**DATA RECORDS**
Fixpoint count_lines_aux (in_line : bool) (s : string) : nat :=
  match s with
  | EmptyString => if in_line then 1 else 0
  | String c r =>
      if is_linebreak c then
        match c, r with
        | "013"%char, String "010"%char r' => S (count_lines_aux false r')
        | _, _ => S (count_lines_aux false r)
        end
      else count_lines_aux true r
  end.

Definition count_lines (s : string) : nat := count_lines_aux false s.

(** [s.rfind(".")]: the index of the last dot, if any. *)
Fixpoint rfind_dot_aux (i : nat) (last : option nat) (s : string) : option nat :=
  match s with
  | EmptyString => last
  | String c r =>
      rfind_dot_aux (S i) (if Ascii.eqb c "."%char then Some i else last) r
  end.

Definition rfind_dot (s : string) : option nat := rfind_dot_aux 0 None s.

(** [s[0].isupper()], where indexing the empty string raises. *)
Definition first_char (s : string) : option ascii :=
  match s with EmptyString => None | String c _ => Some c end.

(** [x in l] for a list or set of strings. *)
Definition mem (x : string) (l : list string) : bool := existsb (eqb x) l.

(** [l.count(x)] *)
Definition count_occ (x : string) (l : list string) : nat :=
  List.length (List.filter (eqb x) l).

End PyStr.

(* ===================================================================== *)
(** * [pathlib.Path] on POSIX paths *)
(* ===================================================================== *)

Module PyPath.
Import PyStr.

(** The components of a path: empty components and ["."] are dropped. *)
Definition components (p : string) : list string :=
  List.filter (fun c => nonempty c && negb (eqb c ".")) (split "/" p).

(** Exactly two leading slashes are kept as a root of their own. *)
Definition root (p : string) : string :=
  if startswith "//" p && negb (startswith "///" p) then "//"
  else if startswith "/" p then "/"
  else "".

(** [Path(p).parts] *)
Definition parts (p : string) : list string :=
  (if nonempty (root p) then [root p] else []) ++ components p.

(** [Path(p).name] *)
Definition name (p : string) : string := List.last (components p) "".

(** [Path(p).suffix]: from the last dot of the name, unless that dot is
    the first or the last character. *)
Definition suffix (p : string) : string :=
  let n := name p in
  match rfind_dot n with
  | Some i => if (0 <? i) && (i <? String.length n - 1) then drop i n else ""
  | None => ""
  end.

(** [str(Path(p))] *)
Definition to_str (p : string) : string :=
  match parts p with
  | [] => "."
  | _ => root p +:+ join "/" (components p)
  end.

End PyPath.

(* ===================================================================== *)
(** * [fnmatch.fnmatch] *)
(* ===================================================================== *)

Module Fnmatch.

(** Shell-style matching with [*] (any run of characters) and [?] (one
    character); every other character stands for itself.  Bracket
    expressions are not modelled: no pattern of the file filter has one. *)
Fixpoint fnmatch_pat (pat : string) : string -> bool :=
  match pat with
  | EmptyString => fun s => negb (PyStr.nonempty s)
  | String "*"%char p =>
      fix star (s : string) : bool :=
        fnmatch_pat p s ||
        match s with
        | EmptyString => false
        | String _ r => star r
        end
  | String "?"%char p =>
      fun s => match s with
               | EmptyString => false
               | String _ r => fnmatch_pat p r
               end
  | String c p =>
      fun s => match s with
               | EmptyString => false
               | String d r => Ascii.eqb c d && fnmatch_pat p r
               end
  end.

Definition fnmatch (name pat : string) : bool := fnmatch_pat pat name.

Definition has_wildcard (pat : string) : bool :=
  PyStr.contains "*" pat || PyStr.contains "?" pat.

Definition has_bracket (pat : string) : bool := PyStr.contains "[" pat.

End Fnmatch.

(* ===================================================================== *)
(** * models.py *)
(* ===================================================================== *)

Module Models.

Inductive ParsingStatus := PENDING | PROCESSING | COMPLETED | FAILED | DISABLED.

Inductive NodeType :=
| FILE | CLASS | FUNCTION | METHOD | VARIABLE | IMPORT
| INTERFACE | ENUM | MODULE | NAMESPACE.

Inductive RelationshipType :=
| CALLS | INHERITS | IMPORTS | USES | DEFINES | CONTAINS
| DEPENDS_ON | IMPLEMENTS | EXTENDS.

#[global] Instance NodeType_eq_dec : EqDecision NodeType.
Proof. solve_decision. Defined.
#[global] Instance RelationshipType_eq_dec : EqDecision RelationshipType.
Proof. solve_decision. Defined.
#[global] Instance ParsingStatus_eq_dec : EqDecision ParsingStatus.
Proof. solve_decision. Defined.

Definition node_type_value (t : NodeType) : string :=
  match t with
  | FILE => "file" | CLASS => "class" | FUNCTION => "function"
  | METHOD => "method" | VARIABLE => "variable" | IMPORT => "import"
  | INTERFACE => "interface" | ENUM => "enum" | MODULE => "module"
  | NAMESPACE => "namespace"
  end.

Definition relationship_type_value (t : RelationshipType) : string :=
  match t with
  | CALLS => "calls" | INHERITS => "inherits" | IMPORTS => "imports"
  | USES => "uses" | DEFINES => "defines" | CONTAINS => "contains"
  | DEPENDS_ON => "depends_on" | IMPLEMENTS => "implements"
  | EXTENDS => "extends"
  end.

Definition parsing_status_value (s : ParsingStatus) : string :=
  match s with
  | PENDING => "pending" | PROCESSING => "processing"
  | COMPLETED => "completed" | FAILED => "failed" | DISABLED => "disabled"
  end.

(** A UUID. *)
Definition UUID := nat.

(** The values stored in [Dict[str, Any]] fields. *)
Inductive jval :=
| JNone | JBool (b : bool) | JInt (z : Z) | JStr (s : string).

Definition jdict := list (string * jval).

Record KGNode := mkKGNode {
  node_id : option UUID;
  kg_repository_id : UUID;
  node_type : NodeType;
  node_name : string;
  fully_qualified_name : option string;
  file_path : string;
  line_start : option Z;
  line_end : option Z;
  column_start : option Z;
  column_end : option Z;
  language : string;
  properties : jdict;
  source_code : option string;
  docstring : option string;
  complexity_score : option Z;
  is_public : bool;
  is_exported : bool;
}.

Record KGRelationship := mkKGRelationship {
  rel_id : option UUID;
  source_node_id : UUID;
  target_node_id : UUID;
  relationship_type : RelationshipType;
  confidence_score : Q;
  call_count : option Z;
  is_direct : bool;
  context_info : jdict;
}.

Record FileParseResult := mkFileParseResult {
  fpr_file_path : string;
  fpr_language : string;
  fpr_success : bool;
  nodes_extracted : nat;
  relationships_extracted : nat;
  parse_time_ms : Z;
  fpr_error : option string;
}.

Record LanguageConfig := mkLanguageConfig {
  lc_language : string;
  file_extensions : list string;
  tree_sitter_grammar : string;
  supported_node_types : list NodeType;
  complexity_enabled : bool;
}.

(** The constructor calls of the source leave most optional fields at their
    defaults; [new_node] and [new_relationship] take the fields that some
    call sets. *)
Definition new_node (id repo : UUID) (ty : NodeType) (name : string)
    (fqn path : string) (ls : option Z) (lang : string) (props : jdict)
    (src doc : option string) (cx : option Z) (pub : bool) : KGNode :=
  {| node_id := Some id; kg_repository_id := repo; node_type := ty;
     node_name := name; fully_qualified_name := Some fqn; file_path := path;
     line_start := ls; line_end := None; column_start := None;
     column_end := None; language := lang; properties := props;
     source_code := src; docstring := doc; complexity_score := cx;
     is_public := pub; is_exported := false |}.

Definition new_relationship (id src tgt : UUID) (ty : RelationshipType)
    (conf : Q) (ctx : jdict) : KGRelationship :=
  {| rel_id := Some id; source_node_id := src; target_node_id := tgt;
     relationship_type := ty; confidence_score := conf; call_count := None;
     is_direct := true; context_info := ctx |}.

(** Python truthiness of an [Optional[int]]: [None] and [0] are false. *)
Definition truthy (o : option Z) : bool :=
  match o with
  | Some z => negb (z =? 0)%Z
  | None => false
  end.

(** [o or 0] *)
Definition or0 (o : option Z) : Z := default 0%Z o.

(** [node.id], read where the source compares or copies identifiers; the
    nodes the code builds always carry one. *)
Definition nid (n : KGNode) : UUID := default 0 (node_id n).

Inductive SourceType := CRAWLED_CONTENT | PROJECT_REPOSITORY | UPLOADED_FILE.

(** Rows of [archon_kg_sources]; timestamps are left out. *)
Record KGSource := mkKGSource {
  src_id : UUID;
  source_type : SourceType;
  archon_source_id : option string;
  archon_project_id : option UUID;
  src_name : string;
  src_repository_url : option string;
  src_branch_name : string;
  src_local_path : option string;
  parsing_status : ParsingStatus;
  parsing_error : option string;
  total_nodes_created : Z;
  total_relationships_created : Z;
}.

(** Rows of [archon_kg_repositories]. *)
Record KGRepository := mkKGRepository {
  repo_id : UUID;
  kg_source_id : UUID;
  repo_name : string;
  repo_repository_url : option string;
  repo_branch_name : string;
  primary_language : option string;
  all_languages : list string;
  total_files : nat;
  parsed_files : Z;
  parsing_duration_seconds : option Z;
}.

Record ParseRequest := mkParseRequest {
  req_source_type : SourceType;
  req_name : string;
  repository_url : option string;
  local_path : option string;
  branch_name : string;
  req_archon_source_id : option string;
  req_archon_project_id : option UUID;
  languages : option (list string);
  max_file_size_kb : Z;
  parse_timeout_seconds : Z;
  enable_cross_file_refs : bool;
}.

(** The request with [enable_cross_file_refs] set to [b]. *)
Definition with_enable_cross_file_refs (b : bool) (r : ParseRequest) : ParseRequest :=
  {| req_source_type := req_source_type r; req_name := req_name r;
     repository_url := repository_url r; local_path := local_path r;
     branch_name := branch_name r;
     req_archon_source_id := req_archon_source_id r;
     req_archon_project_id := req_archon_project_id r;
     languages := languages r; max_file_size_kb := max_file_size_kb r;
     parse_timeout_seconds := parse_timeout_seconds r;
     enable_cross_file_refs := b |}.

(** The statistics of a successful [ParseResult]; rates and durations are
    left out. *)
Record ParseStatistics := mkParseStatistics {
  st_total_files : nat;
  st_parsed_files : Z;
  st_failed_files : nat;
  st_total_nodes : nat;
  st_total_relationships : nat;
  st_languages_detected : list string;
  st_streaming_storage : bool;
}.

Record ParseResult := mkParseResult {
  pr_success : bool;
  pr_kg_source_id : option UUID;
  pr_kg_repository_id : option UUID;
  pr_message : string;
  pr_statistics : option ParseStatistics;
  pr_error : option string;
}.

(** An entry of the running [failed_files] list. *)
Record FileError := mkFileError {
  fe_file_path : string;
  fe_error : option string;
}.

Record ParsingProgress := mkParsingProgress {
  pp_kg_source_id : string;
  pp_status : ParsingStatus;
  pp_total_files : nat;
  pp_processed_files : nat;
  pp_current_file : option string;
  pp_nodes_created : nat;
  pp_relationships_created : nat;
  pp_errors : list FileError;
}.

Record GraphQuery := mkGraphQuery {
  repository_id : UUID;
  start_node_id : option UUID;
  end_node_id : option UUID;
  relationship_types : list RelationshipType;
  max_depth : Z;
  node_types : option (list NodeType);
  language_filter : option string;
  include_properties : bool;
}.

End Models.

(* ===================================================================== *)
(** * The monad of effectful code *)
(* ===================================================================== *)

Module Py.
Import Models.

(** Exceptions.  [asyncio.CancelledError] derives from [BaseException]:
    an [except Exception] clause does not catch it. *)
Inductive exn :=
| Exception (cls msg : string)
| CancelledError (msg : string).

Inductive result (A : Type) :=
| Ok (a : A)
| Raise (e : exn).
Arguments Ok {A} a.
Arguments Raise {A} e.

(** What a run leaves behind: the progress events handed to the callback,
    and a mark where a cancellation was raised. *)
Inductive event :=
| EProgress (p : ParsingProgress)
| ECancelled.

(** The world: the UUID supply, the number of cancellation points passed,
    the events so far (latest first) and the tables of the store. *)
Record world := mkWorld {
  next_uuid : nat;
  points : nat;
  events : list event;
  kg_sources : list KGSource;
  kg_repositories : list KGRepository;
  kg_nodes : list KGNode;
  kg_relationships : list KGRelationship;
}.

Definition M (A : Type) : Type := world -> result A * world.

Definition ret {A} (a : A) : M A := fun w => (Ok a, w).

Definition bind {A B} (m : M A) (k : A -> M B) : M B :=
  fun w =>
    match m w with
    | (Ok a, w') => k a w'
    | (Raise e, w') => (Raise e, w')
    end.

Definition raise {A} (e : exn) : M A := fun w => (Raise e, w).

(** [try: m  except Exception as e: h(e)] *)
Definition try_except {A} (m : M A) (h : string -> string -> M A) : M A :=
  fun w =>
    match m w with
    | (Raise (Exception cls msg), w') => h cls msg w'
    | r => r
    end.

(** [try: m  except asyncio.CancelledError: hc  except Exception as e: h(e)] *)
Definition try_except_cancelled {A} (m : M A) (hc : M A)
    (h : string -> string -> M A) : M A :=
  fun w =>
    match m w with
    | (Raise (CancelledError _), w') => hc w'
    | (Raise (Exception cls msg), w') => h cls msg w'
    | r => r
    end.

**TASK BRIEF**
Copy every line above that holds the word "NAMESPACE".

**YOUR RESPONSE**
| INTERFACE | ENUM | MODULE | NAMESPACE.
  | NAMESPACE => "namespace"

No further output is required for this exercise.